Supported by generous help from the Turnovsky Endowment Trust

Impressive piano recital of Brahms, Gershwin and Chopin from talented NZSM post-graduate students

By , 03/10/2019

St Andrew’s Lunchtime Concert

New Zealand School of Music postgraduate piano students

Tasman Richards: Brahms: Three Intermezzi, Op.117 and Gershwin: Three Preludes
Lixin Zhang: Chopin: Etudes Op 10 no 4 and Op 10 no 5; Four Mazurkas, Op 33 and Piano Sonata No 2, Op.35

St Andrew’s on The Terrace

Thursday 3 October at 12:15 pm

Here was a particularly rewarding recital from two of the graduate students of the university school of music’s Jian Liu.

Tasman Richards
First, the three intermezzi of Brahms’s Op 117. Most of the 20 piano pieces of the four opuses from Brahms last years are intermezzi: all three of Op 117 are. They were described by the famous critic, Eduard Hanslick as ‘monologues’… pieces of a ‘thoroughly personal and subjective character’ striking a ‘pensive, graceful, dreamy, resigned, and elegiac note’ (a quote from Wikipedia. Hanslick’s admiration of Brahms was counter-balanced by his cruel contempt for Bruckner and Wagner).

All are marked Andante. Tas Richards played them with careful attention to their character: the first calm and unhurried with a middle section that was darker, more sombre. The second one, marked ‘Andante non troppo e con molto espressione’, he played gently, with a degree of emotional uncertainty as if looking into a dimly lit gothic cathedral. In the latter part of the third intermezzo, in sharp contrast, the mood becomes more complex and ambiguous and so did Richard’s playing.

Richards with Gershwin
Without suggesting that Richards showed greater affinity with Gershwin, his playing of the three Preludes was both confident and idiomatic. The first, which Gershwin instructed to be played Allegro ben ritmato e deciso, was all of that, starting with powerful chords in the bass and great rushes of notes; it’s quickly over. The second is quiet and thoughtful, and longer, and Richards’ left hand moved hypnotically to control the steady beat, leaving the syncopated rhythm to the right hand. The third, Agitato, again driven by fast, virtuosic playing, extravert, and again, fairly quickly disposed of.

Linxin Zhang in Chopin 
The notes in the programme leaflet on both pianists left information gaps that I always like to read. No dates of birth or of beginning and ending of studies. In the case of Lixin Zhang: where born, and brought up? His achievements from the Royal Schools and Trinity College in Britain are mentioned but that doesn’t imply place of residence; the first reference to New Zealand was with a Rattle recording in 2018, but he may well have been born and educated in New Zealand.

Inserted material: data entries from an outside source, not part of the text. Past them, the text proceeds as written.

(** * Allocation state of the portfolio backtester

    A shallow embedding of the two Streamlit front ends of the repository,
    [app_v3.py] (callback driven: [validate_ticker], [normalize_weights],
    [handle_ticker_change]) and [app.py] (script driven: the ticker loop, the
    [prev_tickers] reset block, [update_weight_from_text] and the auto-balance
    block), together with the properties of their weight tables.

    Conventions of the embedding.
    - [st.session_state] is an explicit record that every function takes and
      returns; [st.error] appends to a list of messages returned next to it.
    - A Python [dict] is an association list in insertion order with distinct
      keys ([Dict]); a Python [list] is a [list].
    - Python numbers are a parameter of the development ([Arith]).  The
      programs are written once and run on two instances: IEEE binary64
      ([float], what CPython computes with) and the exact rationals ([Qc]),
      on which the algebraic laws are proved.  The integer [0] that
      [handle_ticker_change] stores is the zero of the instance: under [sum],
      [==], [/] and [*] it is indistinguishable from [0.0].
    - Text is ASCII: [str.strip] and [str.upper] are given on ASCII texts
      ([Text.is_ascii]), where they are what Python computes.  Python also
      strips white space outside ASCII and upper-cases letters outside ASCII;
      a statement that classifies a text takes the text to be ASCII.
    - Of Streamlit the contract the code relies on is kept: a widget holds
      its value under its key, a callback runs before the script does, and
      the script runs after every interaction.  So are the three checks of
      Streamlit that end a run of these scripts: a second widget with a key
      already used in the run ([DuplicateWidgetID]), a text input whose key
      holds a number ([TypeError]), and a write to the key of a widget that
      the run has drawn ([StreamlitAPIException]).  The life time of widget
      state and the external services (prices, backtest, charts) are outside
      the embedding. *)

From Stdlib Require Import QArith Qcanon Floats Uint63 Ascii String.
From stdpp Require Import base numbers list gmap strings.

Local Open Scope string_scope.
Local Open Scope list_scope.

(** ** Arithmetic of Python numbers *)

Class Arith (W : Type) := {
  of_nat : nat -> W;          (* an [int] used as a number: [0], [100], [len(..)] *)
  tenth : W;                  (* the literal [0.1] *)
  add : W -> W -> W;
  sub : W -> W -> W;
  mul : W -> W -> W;
  div : W -> W -> W;          (* [/] with a divisor known to be non-zero *)
  absv : W -> W;
  eqb : W -> W -> bool;       (* [==] *)
  ltb : W -> W -> bool        (* [<] *)
}.

(** The exceptions of the two scripts.  Python raises [ZeroDivisionError] on
    a zero divisor, also for floats; the last three are raised by Streamlit. *)
Inductive exn :=
| ZeroDivisionError | KeyError | ValueError
| TypeError | DuplicateWidgetID | StreamlitAPIException.

Definition py_div `{Arith W} (a b : W) : exn + W :=
  if eqb b (of_nat 0) then inl ZeroDivisionError else inr (div a b).
(** The sizes of the groups of [l] by [key]: one entry per key that is
    present, its group is not empty, and the sizes add up to the number of
    rows that have a key. *)
Lemma group_sizes (key : Row -> value) (l : list Row) :
  let ks := group_keys (map key l) in
  let size k := List.length (filter (fun r => value_eqb (key r) k) l) in
  NoDup ks /\
  (forall k, In k ks -> notna k = true /\ (0 < size k)%nat) /\
  fold_right (fun k acc => (size k + acc)%nat) 0%nat ks
  = List.length (filter (fun r => notna (key r)) l).
Proof.
  cbv zeta. split; [apply group_keys_NoDup|]. split.
  - intros k Hk. apply group_keys_In in Hk. destruct Hk as [Hn Hin].
    split; [exact Hn|]. apply in_map_iff in Hin. destruct Hin as (r & E & Hr).
    apply (filter_nonempty _ _ r Hr). now apply value_eqb_eq.
  - pose proof (group_sizes_add_up key (fun _ => true)
                  (group_keys (map key l)) l (group_keys_NoDup _)) as G.
    rewrite (fold_sizes_ext
               (fun k => List.length (filter (fun r => value_eqb (key r) k) l))
               (fun k => List.length
                           (filter (fun r => value_eqb (key r) k && true) l))).
    + rewrite G. f_equal. apply filter_ext_in. intros r Hr.
      rewrite andb_true_r. apply existsb_group_keys. now apply in_map.
    + intros k. f_equal. apply filter_ext. intros r. now rewrite andb_true_r.
Qed.

Section TopReturns.
Context {L : Library}.

Lemma returns_by_product_ok (df : DataFrame) (c : string) :
  get_product_col df = Some c ->
  has_col df "returned" = true ->
  existsb (fun r => isna (r "returned")) (rows df) = false ->
  returns_by_product df
  = Ok (Some
      (map (fun k =>
              (k, VInt (Z.of_nat
                     (List.length
                        (filter (fun r => value_eqb (r c) k)
                                (filter (fun r => is_true (r "returned")) (rows df)))))))
           (group_keys
              (map (fun r => r c)
                   (filter (fun r => is_true (r "returned")) (rows df)))))).
Proof.
  intros Hc Hr Hn. unfold returns_by_product. rewrite Hc.
  rewrite (col_present _ _ Hr). cbn [bind].
  rewrite boolean_mask_col, Hn. cbn [bind].
  unfold groupby_size.
  rewrite col_present by (exact (get_product_col_In df c Hc)).
  cbn [bind rows]. reflexivity.
Qed.

Lemma returned_missing (b : bool) (raw : Row) :
  isna (derive_row (normalize_row b raw) "returned") = negb (is_str (raw "last_status")).
Proof.
  destruct (loaded_flags b raw) as (_ & _ & ->). now destruct (raw "last_status").
Qed.

Lemma top_returns_cases (csv df : DataFrame) :
  load_data csv = Ok df ->
  match get_product_col df with
  | None => top_returns df = Ok None
  | Some c =>
      In c (columns df) /\
      (every_status_text csv = true ->
       exists sizes,
         returns_by_product df = Ok (Some sizes) /\
         top_returns df = Ok (Some (firstn 10 (sort_series_desc sizes))))
  end.
Proof.
  intros H. destruct (get_product_col df) as [c|] eqn:Hc.
  2:{ unfold top_returns, returns_by_product. now rewrite Hc. }
  split; [apply existsb_eqb_In, (get_product_col_In df c Hc)|].
  assert (Hr : has_col df "returned" = true).
  { rewrite (load_data_has_col _ _ _ H). simpl. apply orb_true_r. }
  assert (E : existsb (fun r => isna (r "returned")) (rows df)
              = negb (forallb (fun raw => is_str (raw "last_status")) (rows csv))).
  { rewrite (load_data_rows _ _ H). generalize (rows csv). intros l.
    induction l as [|raw l IH]; simpl; [reflexivity|].
    rewrite returned_missing, IH. now destruct (is_str (raw "last_status")). }
  intros T. unfold every_status_text in T. rewrite T in E. simpl in E.
  unfold top_returns. rewrite (returns_by_product_ok df c Hc Hr E). cbn [bind].
  eexists. split; reflexivity.
Qed.
(** Reduce up to the reading of the body, then read it. *)
Ltac body_read := cbn -[read_json]; rewrite ?read_json_complete, ?read_json_endless; cbn.


Lemma ok_not_401 r : ok r = true -> (status r =? 401) = false.
Proof. unfold ok. intros H. apply andb_prop in H as [_ H]. lia. Qed.

Lemma is_401_not_ok r : (status r =? 401) = true -> ok r = false.
Proof. unfold ok. intros H. apply Z.eqb_eq in H. rewrite H. reflexivity. Qed.

(** ** The wire log only grows *)

Section Keeps.

Context {A B : Type} (base : list Exchange).

Lemma keeps_ret (a : A) : keeps base (ret a).
Proof. intros w H. exact H. Qed.

Lemma keeps_throw e : keeps base (@throw A e).
Proof. intros w H. exact H. Qed.

Lemma keeps_out_of_fuel : keeps base (@out_of_fuel A).
Proof. intros w H. exact H. Qed.

Lemma keeps_read (f : World -> A) : keeps base (read f).
Proof. intros w H. exact H. Qed.

Lemma keeps_bind (m : Async A) (k : A -> Async B) :
  keeps base m -> (forall a, keeps base (k a)) -> keeps base (bind m k).
Proof.
  intros Hm Hk w H. unfold bind. specialize (Hm w H).
  destruct (m w) as [[a | e | | ] w1]; cbn in *; auto. apply Hk, Hm.
Qed.

Lemma keeps_try_catch (m : Async A) (h : JsError -> Async A) :
  keeps base m -> (forall e, keeps base (h e)) -> keeps base (try_catch m h).
Proof.
  intros Hm Hh w H. unfold try_catch. specialize (Hm w H).
  destruct (m w) as [[a | e | | ] w1]; cbn in *; auto. apply Hh, Hm.
Qed.

End Keeps.

Lemma keeps_get_prop base v k : keeps base (get_prop v k).
Proof. destruct v; intros w H; exact H. Qed.

Lemma keeps_setItem base k v : keeps base (setItem k v).
Proof. intros w H. exact H. Qed.

Lemma keeps_logout base : keeps base logout.
Proof. intros w H. exact H. Qed.

Lemma keeps_console_error base e : keeps base (console_error e).
Proof. intros w H. exact H. Qed.

Lemma keeps_setTimeout base d : keeps base (setTimeout d).
Proof. intros w H. exact H. Qed.

Lemma keeps_clearTimeout base id : keeps base (clearTimeout id).
Proof. intros w H. exact H. Qed.

Lemma fetch_log server req signal w :
  log (snd (fetch server req signal w)) = (req, server (log w) req) :: log w.
Proof.
  unfold fetch.
  destruct (server (log w) req) as [latency r | latency st | latency msg | ];
    destruct (timers w !! signal); try destruct (_ <? _)%N; reflexivity.
Qed.

Lemma keeps_fetch server base req signal : keeps base (fetch server req signal).
Proof. intros w H. rewrite fetch_log. by apply suffix_cons_r. Qed.

Lemma keeps_read_json base response : keeps base (read_json response).
Proof.
  intros w H. unfold read_json, try_catch, json.
  destruct (body_arrives response); [ destruct (parsed response) | ]; exact H.
Qed.

Create HintDb keeps.
#[local] Hint Resolve keeps_read_json keeps_ret keeps_throw keeps_out_of_fuel keeps_read keeps_get_prop
  keeps_setItem keeps_logout keeps_console_error keeps_setTimeout keeps_clearTimeout
  keeps_fetch : keeps.

Ltac keeps_step :=
  match goal with
  | |- keeps _ (bind _ _) => apply keeps_bind; [ | intros ? ]
  | |- keeps _ (try_catch _ _) => apply keeps_try_catch; [ | intros ? ]
  | |- keeps _ (if ?c then _ else _) => destruct c
  | |- keeps _ (match ?x with _ => _ end) => destruct x
  | |- _ => solve [ auto with keeps ]
  end.

Lemma keeps_refreshToken_with base post :
  (forall endpoint data, keeps base (post endpoint data)) ->
  keeps base (refreshToken_with post).
Proof. intros Hpost. unfold refreshToken_with. repeat keeps_step. Qed.

Lemma keeps_request server this base fuel :
  forall endpoint options, keeps base (request server this fuel endpoint options).
Proof.
  induction fuel as [ | fuel IH ]; intros endpoint options; cbn [request].
  - auto with keeps.
  - repeat keeps_step. apply keeps_refreshToken_with. intros ep data. apply IH.
Qed.

(** Whatever follows it, the fetch that opens the [try] block stays on the
    log, right on top of what was there. *)
Lemma first_fetch_logged {A B} server base d config w
    (K : nat -> Received -> Async A) (H : JsError -> Async A) (FINAL : A -> Async B) :
  base = (config, server (log w) config) :: log w ->
  (forall id r, keeps base (K id r)) ->
  (forall e, keeps base (H e)) ->
  (forall a, keeps base (FINAL a)) ->
  base `suffix_of`
    log (snd (bind (try_catch
                      (bind (setTimeout d) (fun id => bind (fetch server config id) (K id))) H)
                   FINAL w)).
Proof.
  intros Hbase HK HH HF.
  assert (Hfetch := fetch_log server config (next_timer w) (snd (setTimeout d w))).
  cbn [setTimeout snd log] in Hfetch. rewrite <- Hbase in Hfetch.
  unfold bind at 1. unfold try_catch at 1. unfold bind at 1. unfold setTimeout at 1.
  unfold bind at 1.
  destruct (fetch server config (next_timer w) _) as [[r | e | | ] w1]; cbn [snd] in Hfetch.
  - pose proof (HK (next_timer w) r w1) as H1. rewrite Hfetch in H1.
    specialize (H1 (reflexivity _)).
    destruct (K (next_timer w) r w1) as [[a | e | | ] w2]; cbn [snd] in *; auto.
    + apply HF, H1.
    + pose proof (HH e w2 H1) as H2.
      destruct (H e w2) as [[a | e' | | ] w3]; cbn [snd] in *; auto. apply HF, H2.
  - pose proof (HH e w1) as H2. rewrite Hfetch in H2. specialize (H2 (reflexivity _)).
    destruct (H e w1) as [[a | e' | | ] w3]; cbn [snd] in *; auto. apply HF, H2.
  - cbn. rewrite Hfetch. reflexivity.
  - cbn. rewrite Hfetch. reflexivity.
Qed.

(** ** The expiry-retry protocol *)

(** The scenario of one expired access token: 401, a successful refresh,
    then 200.  Two fetches of the endpoint, one of the refresh endpoint. *)
Example retry_once_then_success :
  let '(outcome, w) :=
    request expired_once api 5 API_CONFIG.ENDPOINTS.EVENTS no_options (fresh_world session) in
  outcome = Resolved (JObj [("count", JNum (int 0))])
  /\ urls w = [ "http://localhost:8000/api/events/events/";
                "http://localhost:8000/api/token/refresh/";
                "http://localhost:8000/api/events/events/" ]
  /\ authorizations w = [ Some "Bearer A2"; Some "Bearer A1"; Some "Bearer A1" ].
Proof. vm_compute. auto. Qed.

(** 401 on the original and on the retried request: the call fails after
    one refresh, without a further retry. *)
Example retried_401_is_final :
  let '(outcome, w) :=
    request stale_access api 5 API_CONFIG.ENDPOINTS.EVENTS no_options (fresh_world session) in
  outcome = Rejected (Error "Token expired")
  /\ urls w = [ "http://localhost:8000/api/events/events/";
                "http://localhost:8000/api/token/refresh/";
                "http://localhost:8000/api/events/events/" ].
Proof. vm_compute. auto. Qed.

Lemma refresh_chain_S n endpoint :
  refresh_chain (S n) endpoint
    = (refresh_chain n API_CONFIG.ENDPOINTS.REFRESH ++ [(baseUrl api ++ endpoint)%string])%list.
Proof.
  destruct n as [ | k ]; [ reflexivity | ].
  unfold refresh_chain. f_equal. cbn [repeat]. apply repeat_cons.
Qed.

However: his playing – all Chopin – was at a remarkable level. The two Opus 10 Etudes (Nos 4 and 5) were evidence of singular flexibility and fluency of style, while still allowing them to breath momentarily and for their dynamic contrasts to show through.

The four mazurkas of Op 33 did form an interestingly contrasted group, showing the far-from limited character of the ‘mazurka’, apart from a basic, fairly quick triple rhythm. The individuality of each piece was actually enhanced by playing them in their published sequence. It’s always interesting for the pedantically minded, like me, to hear groups of pieces that the composer published together, played in that order (which also applies to the deplorable policy, now pursued by RNZ Concert, of playing single movements from extended, many-movement works).

The set includes the well-known No 2 in D (Vivace) with its charming modulation in the middle, which was a delight in Zhang’s hands. But on either side are the more thoughtful ones, No 1 in C sharp minor (Mesto – ‘sad’) and No 3 in C (Semplice) and these were beautifully played. The fourth mazurka is also marked Mesto and left us in a calm, reflective state.

Chopin Sonata in B flat minor 
The major work of the recital of course was the great Sonata No 2, in B flat minor. Once upon a time, when piano recitals by top visiting pianists were frequent, this was very familiar. Zhang’s playing struck me as very mature, not the least stripped of its romantic character. Like the group of mazurkas, its appeal belongs to the rich emotional variety of the four movements. Though famous for the third movement Marche funèbre, which emerged a bit emphatically for my taste, but undeniably thoughtful, secretive, the entire work is generally admired (even by those who parrot the tired opinion that Chopin couldn’t deal with extended forms; and hearing his cello sonata played last weekend in the Martinborough Music Festival consolidated that admiration), the other movements are its essence. It’s got one of the strangest Scherzo movements, as the entire ‘Trio’ section, several minutes long, is so richly meditative. Zhang played it with great skill and feeling. And the whirl-wind finale which always astonishes when played so fast and fluently, did just that.

Though the recital went a bit over the normal length, it was one of the more satisfying and rewarding lunchtime concerts from the wonderful St Andrew’s series. A real pity that, being on a Thursday, it didn’t attract an audience of the usual Wednesday size.